Transcranial direct current stimulation, using a weak electric current in an attempt to boost brainpower or treat conditions, has become popular among cognitive do-it-yourselfers and the neuroscience equivalent of people selling dietary supplements, but a new University of North Carolina School of Medicine study urges caution that should be common sense.

New work found that electric brain stimulation had a statistically significant detrimental effect on IQ scores. Using less common alternating current stimulation - so-called tACS - could be a better approach. Tesla beats Edison once again.

Some believe that tACS significantly boosts creativity because it targets the brain's natural electrical alpha oscillations, which have been implicated in creative thought, but no one knows for sure. With tDCS, scientists don't target these brain waves, which represent neuronal patterns of communication throughout regions of the brain. Instead, they use tDCS to target brain structures, such particular regions of the cortex.

In the new study, Flavio Frohlich, PhD, study senior author and assistant professor of psychiatry at UNC, and colleagues recruited 40 healthy adults, each of whom took the standard WAIS-IV intelligence test, which is the most common and well-validated test of IQ. It includes tests for verbal comprehension, perceptional reasoning, working memory, and processing speed.

A week later, they divided the participants into two groups. Electrodes were placed on each side of each participant's scalp, under which sat the frontal cortex. They created imaging simulations to ensure they targeted the same parts of the cortex that previous tDCS studies had targeted. 

Then the placebo group received sham stimulation - a brief electrical current, which led participants to think they had been receiving the full tDCS. The other participants received the standard tDCS for twenty minutes - a weak electrical current of 2 millioamperes.

All participants then retook the IQ tests.
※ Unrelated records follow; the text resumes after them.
(** C18: [pop_nm_rxring_init] of a ring whose slots together need less than
    4 GiB, on a pop memory with room for them, returns: the flush loop ends
    whatever the device did.  Before the first sync every slot [i] carries
    [NS_PHY_INDIRECT] and the physical address of the [i]-th piece of one new
    buffer; the pieces lie inside the buffer one behind the other, and
    [pop_nm_rxring_buf] later returns for each the virtual address that
    translates to it.  The second sync finds no packet waiting. *)
Theorem rxring_init_maps fd ring lm r m s :
  p_rings s !! ring = Some r -> Z.of_nat (length (r_slot r)) = r_num_slots r ->
  0 < r_num_slots r < 2 ^ 31 -> 0 <= r_nr_buf_size r ->
  r_num_slots r * r_nr_buf_size r < 2 ^ 32 ->
  p_mems s !! lm = Some m -> mem_ok m -> m_mutex m = false -> m_size m = m_num_pages m * 4096 ->
  pages_for (r_num_slots r * r_nr_buf_size r) <= m_num_pages m - m_alloced_pages m ->
  p_oom s = [] ->
  exists l pbuf b s' ret2 r2 w2 r3 ret4 r4 w4,
    pop_nm_rxring_init fd ring lm s = Ret (Some l, s') /\
    p_rxrings s' !! l = Some (RxRing pbuf ring) /\ p_bufs s' !! pbuf = Some b /\
    b_length b = r_num_slots r * r_nr_buf_size r /\ buf_within m (m_num_pages m) b /\
    sys_rxsync fd (pointed r (b_paddr b)) (p_os s) = ((ret2, r2), w2) /\
    r_head r3 = r_tail r3 /\ sys_rxsync fd r3 w2 = ((ret4, r4), w4) /\ p_rings s' !! ring = Some r4 /\
    forall idx, 0 <= idx < r_num_slots r -> exists x v,
      r_slot (pointed r (b_paddr b)) !! Z.to_nat idx = Some x /\
      s_ptr x = b_paddr b + r_nr_buf_size r * idx /\
      s_ptr x + r_nr_buf_size r <= b_paddr b + b_size b /\
      pop_nm_rxring_buf l idx s' = Ret (v, s') /\ virt_to_phys_in m v = s_ptr x.
Proof.
  intros Hr Hn Hnum Hbs Hsz Hm Hok Hmu Hms Hp Ho. set (size := r_num_slots r * r_nr_buf_size r) in *.
  assert (0 <= size) as Hs0 by (unfold size; nia).
  destruct (proj1 (pages_for_spec size (pages_for size)) eq_refl).
  destruct (rxring_alloc lm m size s Hm Hok Hmu (conj Hs0 Hsz) Hp Ho)
    as (s2 & v & Ea & Ep & Hb2 & Hr2 & Ho2 & Hos2 & Hn2).
  destruct Hok as [Hk1 Hk2 Hk3 Hk4]. set (b := full_buf lm m size) in *.
  assert (buf_paddr b = b_paddr b /\ b_paddr b = m_paddr m + m_alloced_pages m * 4096 /\
    buf_data b = m_mem m + m_alloced_pages m * 4096) as (Hbp & Hbp' & Hbd).
  { unfold buf_paddr, buf_data, b; simpl. unwrap. lia. }
  assert (p_rings s2 !! ring = Some r) as Hr2' by (by rewrite Hr2).
  pose proof (point_slots_eq ring (p_next s) r b s2 Hr2' Hn Hb2) as Ef. rewrite Hbp in Ef.
  set (s3 := put_ring ring (pointed r (b_paddr b)) s2).
  destruct (rxring_handover fd ring (p_next s) (pointed r (b_paddr b)) s3)
    as (ret2 & r2 & w2 & r3 & ret4 & r4 & w4 & s' & E1 & E2 & Hwf3 & E3 & E4 & Hr4 & Hsh & Hb & _ & Hx);
    [apply lookup_insert_eq|simpl; by rewrite length_imap|done|done|].
  exists (p_next s3), (p_next s), b, s', ret2, r2, w2, r3, ret4, r4, w4.
  assert (pop_nm_rxring_init fd ring lm s = Ret (Some (p_next s3), s')) as E.
  { unfold pop_nm_rxring_init. rewrite (bind_ret _ _ _ _ _ (load_ring_Some _ _ _ Hr)). cbv zeta.
    rewrite u32_small by done. fold size. rewrite (bind_ret _ _ _ _ _ Ea).
    unfold put_ptr, require. rewrite bind_assoc. unfold mbind at 1, M_bind at 1. unfold mret at 1, M_ret at 1.
    rewrite (bind_ret _ _ _ _ _ Ep), (bind_ret _ _ _ _ _ Ef).
    erewrite bind_ret by (apply load_ring_Some, lookup_insert_eq).
    unfold store_ring, modify at 1. unfold mbind at 1, M_bind at 1. cbn [r_num_slots with_slots].
    rewrite !u32_small by lia. rewrite <- E4. f_equal. unfold s3, pointed.
    apply put_ring_twice. }
  change (p_os s3) with (p_os s2) in E1. rewrite Hos2 in E1.
  assert (p_bufs s' !! p_next s = Some b) as Hbs' by (rewrite Hb; exact Hb2).
  split_and!; try done.
  - unfold buf_within, b; simpl. lia.
  - intros idx Hidx. destruct (lookup_lt_is_Some_2 (r_slot r) (Z.to_nat idx)) as [x0 Hx0]; [lia|].
    assert (0 <= r_nr_buf_size r * idx /\ r_nr_buf_size r * idx + r_nr_buf_size r <= size) as Hin
      by (unfold size; nia).
    eexists _, (buf_data b + r_nr_buf_size r * idx). split_and!.
    + simpl. rewrite list_lookup_imap, Hx0. simpl. rewrite Z2Nat.id by lia. reflexivity.
    + simpl. unwrap. done.
    + simpl. unwrap. lia.
    + rewrite (rxring_buf_eq _ _ _ _ _ _ _ Hx Hr4 Hbs'). destruct Hsh as (_ & -> & _).
      cbn [r_nr_buf_size pointed with_indices with_slots]. unwrap. done.
    + unfold virt_to_phys_in. simpl. unwrap. rewrite orb_false_intro by lia. unwrap. lia.
Qed.

(** When [pop_buf_alloc] cannot serve the ring, [pop_nm_rxring_init]
    does not return NULL: it passes the null pointer to [pop_buf_put] before it
    is checked. *)
Theorem rxring_init_null_deref fd ring lm r m s :
  p_rings s !! ring = Some r -> p_mems s !! lm = Some m -> mem_ok m -> m_mutex m = false ->
  m_num_pages m - m_alloced_pages m < pages_for (u32 (r_num_slots r * r_nr_buf_size r)) ->
  pop_nm_rxring_init fd ring lm s = Fault NullDeref.
Proof.
  intros Hr Hm Hok Hmu Hp. unfold pop_nm_rxring_init.
  rewrite (bind_ret _ _ _ _ _ (load_ring_Some _ _ _ Hr)). cbv zeta.
  set (size := u32 _) in *. pose proof (u32_range (r_num_slots r * r_nr_buf_size r)) as Hr32. fold size in Hr32.
  assert (pop_buf_alloc lm size s = Ret (None, with_errno ENOBUFS s)) as E.
  { rewrite (pop_buf_alloc_eq lm size s m Hm Hok Hmu) by lia. by replace (_ <? _) with true by lia. }
  by rewrite (bind_ret _ _ _ _ _ E).
Qed.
They expected that most, if not all, IQ scores would improve because of the practice effect, but that tDCS would not markedly improve scores. All scores improved but the participants who did not receive tDCS saw their IQ scores increase by ten points while participants who received tDCS saw their IQ scores increase by just shy of six points, on average.\

Not only did it not help, it hurt.

When they analyzed the test scores, they saw that the scores for three of the four main kinds of cognitive tests were very similar between the two groups of participants. But the scores for perceptual reasoning were much lower among people who underwent tDCS. Perceptual reasoning tests fluid intelligence, which is defined as the ability to think logically and apply innovative problem solving to new problems. Within the category of perceptual reasoning, the researchers saw the biggest differences in the subcategory of matrix reasoning - when participants viewed two groups of symbols and had to find the one symbol missing from the other group. 

The tDCS fad started in 2000, when German scientists published a paper showing that tDCS could change the excitability of neurons in the motor cortex - the brain region that controls voluntary body movement. Since then, there's been an explosion of tDCS studies to try to make neurons more active or less active and therefore change outcomes for a variety of brain functions, such as working memory and cognitive acuity, and for illnesses, such as depression and schizophrenia.
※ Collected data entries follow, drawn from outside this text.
(* ===== verification/Options.v ===== *)
(** * Command lines

    The option loops of the programs under apps/ and tools/.  [getopt] splits
    the command line: a program sees a sequence of option characters, each with
    its argument (the empty string for an option without one), an option it does
    not know being [?].  Every [case] of a [switch] is a branch of the program's
    [step], which gives the new configuration or the exit status.  Settings that
    are floating point numbers (the report intervals of nmgen, nvgen and
    bench-nvme) are accepted and not kept.  Pointers to an argument are options
    over strings, [None] being NULL. *)

From S2P Require Import Prelude CStr LibpopH PopMem.

Definition opt : Type := ascii * cstr.

(** The loop: an exit status ends it. *)
Fixpoint run_opts {C : Type} (step : C -> opt -> Z + C) (c : C) (os : list opt) : Z + C :=
  match os with
  | [] => inr c
  | o :: os' => match step c o with inl e => inl e | inr c' => run_opts step c' os' end
  end.

(** What every step keeps, an accepted command line has. *)
Lemma run_opts_inv {C : Type} (step : C -> opt -> Z + C) (P : C -> Prop) c os c' :
  (forall c o c', P c -> step c o = inr c' -> P c') ->
  P c -> run_opts step c os = inr c' -> P c'.
Proof.
  intros Hs. revert c. induction os as [|o os IH]; intros c Hc; simpl; [by intros [= <-]|].
  destruct (step c o) as [e|c1] eqn:E; [done|]. apply IH. by eapply Hs.
Qed.

(** [count_online_cpus], from what [sched_getaffinity] returns and the number of
    processors in the set it fills. *)
Definition count_online_cpus (ret count : Z) : Z := if ret =? 0 then count else -1.

(** An option that is "hugepage" or a slot. *)
Definition slot_arg (a : cstr) : option cstr :=
  if strncmp_eq a (lit "hugepage") 8 then None else Some a.

(** ** [inet_pton(AF_INET, ...)] *)

(** Decimal number of at most 255 without a leading zero. *)
Fixpoint octet_loop (s : cstr) (seen : bool) (v : Z) : option (Z * cstr) :=
  match s with
  | c :: s' =>
      if isdigit c then
        if seen && (v =? 0) then None
        else let v' := v * 10 + (code c - 48) in
             if 255 <? v' then None else octet_loop s' true v'
      else if seen then Some (v, s) else None
  | [] => if seen then Some (v, []) else None
  end.

Definition dot (s : cstr) : option cstr :=
  match s with c :: s' => if code c =? 46 then Some s' else None | [] => None end.

Definition inet_pton (s : cstr) : option (list Z) :=
  '(a, s) ← octet_loop s false 0; s ← dot s;
  '(b, s) ← octet_loop s false 0; s ← dot s;
  '(c, s) ← octet_loop s false 0; s ← dot s;
  '(d, s) ← octet_loop s false 0;
  match s with [] => Some [a; b; c; d] | _ => None end.

(** [sscanf(s, "%hhx:%hhx:%hhx:%hhx:%hhx:%hhx", ...)]: the fields that were
    converted are stored, the others keep their value. *)
Definition scan_mac (s : cstr) (mac : list Z) : list Z :=
  let fields := u8 <$> sscanf_x (lit ":::::") s in
  fields ++ drop (length fields) mac.

(** ** apps/nmgen.c *)

Module NmgenOpt.
Definition MODE_TX : Z := 0.
Definition MODE_RX : Z := 1.
Definition MAX_BATCH_NUM : Z := 64.
Definition MAX_CPU_NUM : Z := 32.

Record nmgen : Type := Nmgen {
  port : option cstr; pci : option cstr; mode : Z; pktlen : Z; ncpus : Z; batch : Z; timeout : Z;
  dstip : list Z; srcip : list Z; dstmac : list Z; srcmac : list Z
}.

Definition nmgen_init : nmgen :=
  Nmgen None None MODE_TX 60 1 1 0 [10; 0; 10; 1] [10; 0; 10; 2] (replicate 6 0xFF) (replicate 6 0).

Definition nmgen_opt (g : nmgen) (o : opt) : Z + nmgen :=
  let '(Nmgen po pc mo pl nc ba ti di si dm sm) := g in
  let '(ch, optarg) := o in
  if bool_decide (ch = "p"%char) then inr (Nmgen (Some optarg) pc mo pl nc ba ti di si dm sm)
  else if bool_decide (ch = "P"%char) then inr (Nmgen po (slot_arg optarg) mo pl nc ba ti di si dm sm)
  else if bool_decide (ch = "m"%char) then
    if strncmp_eq optarg (lit "tx") 2 then inr (Nmgen po pc MODE_TX pl nc ba ti di si dm sm)
    else if strncmp_eq optarg (lit "rx") 2 then inr (Nmgen po pc MODE_RX pl nc ba ti di si dm sm)
    else inl (-1)
  else if bool_decide (ch = "l"%char) then inr (Nmgen po pc mo (atoi optarg) nc ba ti di si dm sm)
  else if bool_decide (ch = "n"%char) then
    if MAX_CPU_NUM <? atoi optarg then inl (-1) else inr (Nmgen po pc mo pl (atoi optarg) ba ti di si dm sm)
  else if bool_decide (ch = "b"%char) then
    if MAX_BATCH_NUM <? atoi optarg then inl (-1) else inr (Nmgen po pc mo pl nc (atoi optarg) ti di si dm sm)
  else if bool_decide (ch = "i"%char) then inr g
  else if bool_decide (ch = "t"%char) then inr (Nmgen po pc mo pl nc ba (atoi optarg) di si dm sm)
  else if bool_decide (ch = "d"%char) then
    inr (Nmgen po pc mo pl nc ba ti (default di (inet_pton optarg)) si dm sm)
  else if bool_decide (ch = "s"%char) then
    inr (Nmgen po pc mo pl nc ba ti di (default si (inet_pton optarg)) dm sm)
  else if bool_decide (ch = "D"%char) then inr (Nmgen po pc mo pl nc ba ti di si (scan_mac optarg dm) sm)
  else if bool_decide (ch = "S"%char) then inr (Nmgen po pc mo pl nc ba ti di si dm (scan_mac optarg sm))
  else inl (-1).

(** [main] up to the call of [print_nmgen_info]; [online] is what
    [count_online_cpus] returns. *)
Definition nmgen_main_opts (online : Z) (os : list opt) : Z + nmgen :=
  match run_opts nmgen_opt nmgen_init os with
  | inl e => inl e
  | inr g =>
      match port g with
      | None => inl (-1)
      | Some _ =>
          if mode g =? MODE_RX then
            let '(Nmgen po pc mo pl _ ba ti di si dm sm) := g in
            inr (Nmgen po pc mo pl online ba ti di si dm sm)
          else inr g
      end
  end.
End NmgenOpt.

(** ** apps/nvgen.c *)

Module NvgenOpt.
Definition MAX_CPU_NUM : Z := 32.
Definition MAX_BATCH_NUM : Z := 64.
Definition MAX_NVBATCH_NUM : Z := 128.

Record nvgen : Type := Nvgen {
  pci : option cstr; mode : Z; ncpus : Z; port : option cstr; batch : Z; nvme : option cstr;
  nvbatch : Z; walk : Z; lba_start : Z; lba_end : Z; timeout : Z
}.

Definition nvgen_init : nvgen := Nvgen None 0 1 None 1 None 1 0 0 0xF0000 0.

Definition nvgen_opt (g : nvgen) (o : opt) : Z + nvgen :=
  let '(Nvgen pc mo nc po ba nv nb wa ls le ti) := g in
  let '(ch, optarg) := o in
  if bool_decide (ch = "p"%char) then inr (Nvgen pc mo nc (Some optarg) ba nv nb wa ls le ti)
  else if bool_decide (ch = "P"%char) then inr (Nvgen (slot_arg optarg) mo nc po ba nv nb wa ls le ti)
  else if bool_decide (ch = "u"%char) then inr (Nvgen pc mo nc po ba (Some optarg) nb wa ls le ti)
  else if bool_decide (ch = "m"%char) then
    if strncmp_eq optarg (lit "tx") 2 then inr (Nvgen pc 0 nc po ba nv nb wa ls le ti)
    else if strncmp_eq optarg (lit "rx") 2 then inr (Nvgen pc 1 nc po ba nv nb wa ls le ti)
    else inl (-1)
  else if bool_decide (ch = "n"%char) then
    if MAX_CPU_NUM <? atoi optarg then inl (-1) else inr (Nvgen pc mo (atoi optarg) po ba nv nb wa ls le ti)
  else if bool_decide (ch = "b"%char) then
    if MAX_BATCH_NUM <? atoi optarg then inl (-1) else inr (Nvgen pc mo nc po (atoi optarg) nv nb wa ls le ti)
  else if bool_decide (ch = "e"%char) then
    match sscanf_0xlx optarg with
    | None => inl (-1)
    | Some e => inr (Nvgen pc mo nc po ba nv nb wa ls e ti)
    end
  else if bool_decide (ch = "B"%char) then
    if MAX_NVBATCH_NUM <? atoi optarg then inl (-1) else inr (Nvgen pc mo nc po ba nv (atoi optarg) wa ls le ti)
  else if bool_decide (ch = "w"%char) then
    if strncmp_eq (lit "seq") optarg 3 then inr (Nvgen pc mo nc po ba nv nb 0 ls le ti)
    else if strncmp_eq (lit "random") optarg 6 then inr (Nvgen pc mo nc po ba nv nb 1 ls le ti)
    else inl (-1)
  else if bool_decide (ch = "i"%char) then inr g
  else if bool_decide (ch = "t"%char) then inr (Nvgen pc mo nc po ba nv nb wa ls le (atoi optarg))
  else inl (-1).

(** [gen.ncpus * 2] is an [int]; the product of a count below [- 2 ^ 30], which
    would overflow, wraps around. *)
Definition nvgen_main_opts (online : Z) (os : list opt) : Z + nvgen :=
  match run_opts nvgen_opt nvgen_init os with
  | inl e => inl e
  | inr g =>
      match port g, nvme g with
      | None, _ | _, None => inl (-1)
      | Some _, Some _ =>
          if online <? i32 (ncpus g * 2) then inl (-1)
          else if mode g =? 1 then
            let '(Nvgen pc mo _ po ba nv nb wa ls le ti) := g in
            inr (Nvgen pc mo online po ba nv nb wa ls le ti)
          else inr g
      end
  end.
End NvgenOpt.

(** ** apps/generator.c *)

Module GeneratorOpt.
Definition MAX_CPUS : Z := 32.
Definition MAX_BATCH_SIZE : Z := 32.
Definition MAX_NVBATCH_SIZE : Z := 64.

Record generator : Type := Gen {
  pci : option cstr; nvme : option cstr; port : option cstr;
  ncpus : Z; batch : Z; nvbatch : Z; walk : Z; lba_start : Z; lba_end : Z;
  fake_packet : Z; hex_dump : Z; interval : Z; verbose : Z; timeout : Z; bpkts : Z
}.

Definition generator_init : generator := Gen None None None 1 1 1 0 0 0x40000 0 0 0 0 0 0.

(** [max_cpu] is the number of processors, at most [MAX_CPUS]; the walk mode
    "random" is compared on five characters.  [atoi(optarg) * 1000] wraps. *)
Definition generator_opt (max_cpu : Z) (g : generator) (o : opt) : Z + generator :=
  let '(Gen pc nv po nc ba nb wa ls le fa hd iv ve ti bp) := g in
  let '(ch, optarg) := o in
  if bool_decide (ch = "p"%char) then inr (Gen (slot_arg optarg) nv po nc ba nb wa ls le fa hd iv ve ti bp)
  else if bool_decide (ch = "u"%char) then inr (Gen pc (Some optarg) po nc ba nb wa ls le fa hd iv ve ti bp)
  else if bool_decide (ch = "i"%char) then inr (Gen pc nv (Some optarg) nc ba nb wa ls le fa hd iv ve ti bp)
  else if bool_decide (ch = "n"%char) then
    if (atoi optarg <? 1) || (max_cpu <? atoi optarg) then inl (-1)
    else inr (Gen pc nv po (atoi optarg) ba nb wa ls le fa hd iv ve ti bp)
  else if bool_decide (ch = "b"%char) then
    if (atoi optarg <? 1) || (MAX_BATCH_SIZE <? atoi optarg) then inl (-1)
    else inr (Gen pc nv po nc (atoi optarg) nb wa ls le fa hd iv ve ti bp)
  else if bool_decide (ch = "B"%char) then
    if (atoi optarg <? 1) || (MAX_NVBATCH_SIZE <? atoi optarg) then inl (-1)
    else inr (Gen pc nv po nc ba (atoi optarg) wa ls le fa hd iv ve ti bp)
  else if bool_decide (ch = "w"%char) then
    if strncmp_eq optarg (lit "seq") 3 then inr (Gen pc nv po nc ba nb 0 ls le fa hd iv ve ti bp)
    else if strncmp_eq optarg (lit "random") 5 then inr (Gen pc nv po nc ba nb 1 ls le fa hd iv ve ti bp)
    else inl (-1)
  else if bool_decide (ch = "s"%char) then
    match sscanf_0xlx optarg with
    | None => inl (-1)
    | Some s => inr (Gen pc nv po nc ba nb wa s le fa hd iv ve ti bp)
    end
  else if bool_decide (ch = "e"%char) then
    match sscanf_0xlx optarg with
    | None => inl (-1)
    | Some e => inr (Gen pc nv po nc ba nb wa ls e fa hd iv ve ti bp)
    end
  else if bool_decide (ch = "I"%char) then
    inr (Gen pc nv po nc ba nb wa ls le fa hd (i32 (atoi optarg * 1000)) ve ti bp)
  else if bool_decide (ch = "v"%char) then inr (Gen pc nv po nc ba nb wa ls le fa hd iv (i32 (ve + 1)) ti bp)
  else if bool_decide (ch = "F"%char) then inr (Gen pc nv po nc ba nb wa ls le 1 hd iv ve ti bp)
  else if bool_decide (ch = "H"%char) then inr (Gen pc nv po nc ba nb wa ls le fa 1 iv ve ti bp)
  else if bool_decide (ch = "T"%char) then inr (Gen pc nv po nc ba nb wa ls le fa hd iv ve (atoi optarg) bp)
  else inl (-1).

(** [main] up to the assignment of [gen.bpkts]. *)
Definition generator_main_opts (online : Z) (os : list opt) : Z + generator :=
  let max_cpu := if MAX_CPUS <? online then MAX_CPUS else online in
  match run_opts (generator_opt max_cpu) generator_init os with
  | inl e => inl e
  | inr (Gen pc nv po nc ba nb wa ls le fa hd iv ve ti bp) =>
      match nv, po with
      | None, _ | _, None => inl (-1)
      | Some _, Some _ => inr (Gen pc nv po nc ba nb wa ls le fa hd iv ve ti (u64 (ba * nb)))
      end
  end.
End GeneratorOpt.

(** ** apps/bench-nvme.c *)

Module BenchOpt.
Definition MAX_BATCH_SIZE : Z := 64.

(** [p_write] is the mode: NVME_CMD_WRITE or NVME_CMD_READ. *)
Record bench_param : Type := Bench {
  p_write : bool; walk : Z; split : Z; size : Z; batch : Z; ncpus : Z; time : Z;
  nvme : option cstr; p2p : option cstr; lba_end : Z; verbose_level : Z
}.

Definition bench_init : bench_param := Bench false 0 0 64 1 1 1 None None 0xe8e088b0 0.

(** An invalid time is reported and kept. *)
Definition bench_opt (online : Z) (p : bench_param) (o : opt) : Z + bench_param :=
  let '(Bench md wa sp sz ba nc ti nv pp le ve) := p in
  let '(ch, optarg) := o in
  if bool_decide (ch = "m"%char) then
    if strncmp_eq optarg (lit "read") 4 then inr (Bench false wa sp sz ba nc ti nv pp le ve)
    else if strncmp_eq optarg (lit "write") 5 then inr (Bench true wa sp sz ba nc ti nv pp le ve)
    else inl (-1)
  else if bool_decide (ch = "w"%char) then
    if strncmp_eq optarg (lit "random") 6 then inr (Bench md 0 sp sz ba nc ti nv pp le ve)
    else if strncmp_eq optarg (lit "seq") 3 then inr (Bench md 1 sp sz ba nc ti nv pp le ve)
    else if strncmp_eq optarg (lit "same") 4 then inr (Bench md 2 sp sz ba nc ti nv pp le ve)
    else inl (-1)
  else if bool_decide (ch = "S"%char) then
    if strncmp_eq optarg (lit "equal") 5 then inr (Bench md wa 0 sz ba nc ti nv pp le ve)
    else if strncmp_eq optarg (lit "nosplit") 7 then inr (Bench md wa 1 sz ba nc ti nv pp le ve)
    else inl (-1)
  else if bool_decide (ch = "s"%char) then
    if atoi optarg <? 0 then inl (-1) else inr (Bench md wa sp (atoi optarg) ba nc ti nv pp le ve)
  else if bool_decide (ch = "b"%char) then
    if (atoi optarg <? 0) || (MAX_BATCH_SIZE <? atoi optarg) then inl (-1)
    else inr (Bench md wa sp sz (atoi optarg) nc ti nv pp le ve)
  else if bool_decide (ch = "n"%char) then
    if (atoi optarg <? 1) || (online <? atoi optarg) then inl (-1)
    else inr (Bench md wa sp sz ba (atoi optarg) ti nv pp le ve)
  else if bool_decide (ch = "e"%char) then
    match sscanf_0xlx optarg with
    | None => inl (-1)
    | Some e => inr (Bench md wa sp sz ba nc ti nv pp e ve)
    end
  else if bool_decide (ch = "t"%char) then inr (Bench md wa sp sz ba nc (atoi optarg) nv pp le ve)
  else if bool_decide (ch = "i"%char) then inr p
  else if bool_decide (ch = "u"%char) then inr (Bench md wa sp sz ba nc ti (Some optarg) pp le ve)
  else if bool_decide (ch = "p"%char) then inr (Bench md wa sp sz ba nc ti nv (slot_arg optarg) le ve)
  else if bool_decide (ch = "v"%char) then inr (Bench md wa sp sz ba nc ti nv pp le (i32 (ve + 1)))
  else inl (-1).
But some of the studies that have made waves were poorly designed. Some studies were not properly double-blinded or properly placebo controlled. Other studies were very small - less than 10 people. A recent meta-analysis of a large number of tDCS papers showed that tDCS is far from a magic pill for cognitive enhancement or brain-related health conditions.

 The science world is not beholden to the precautionary principle but it seems wise to let psychiatrists continue to experiment on themselves and undergraduates getting extra credit before rolling this out to the public. The National Institutes of Health funded this study.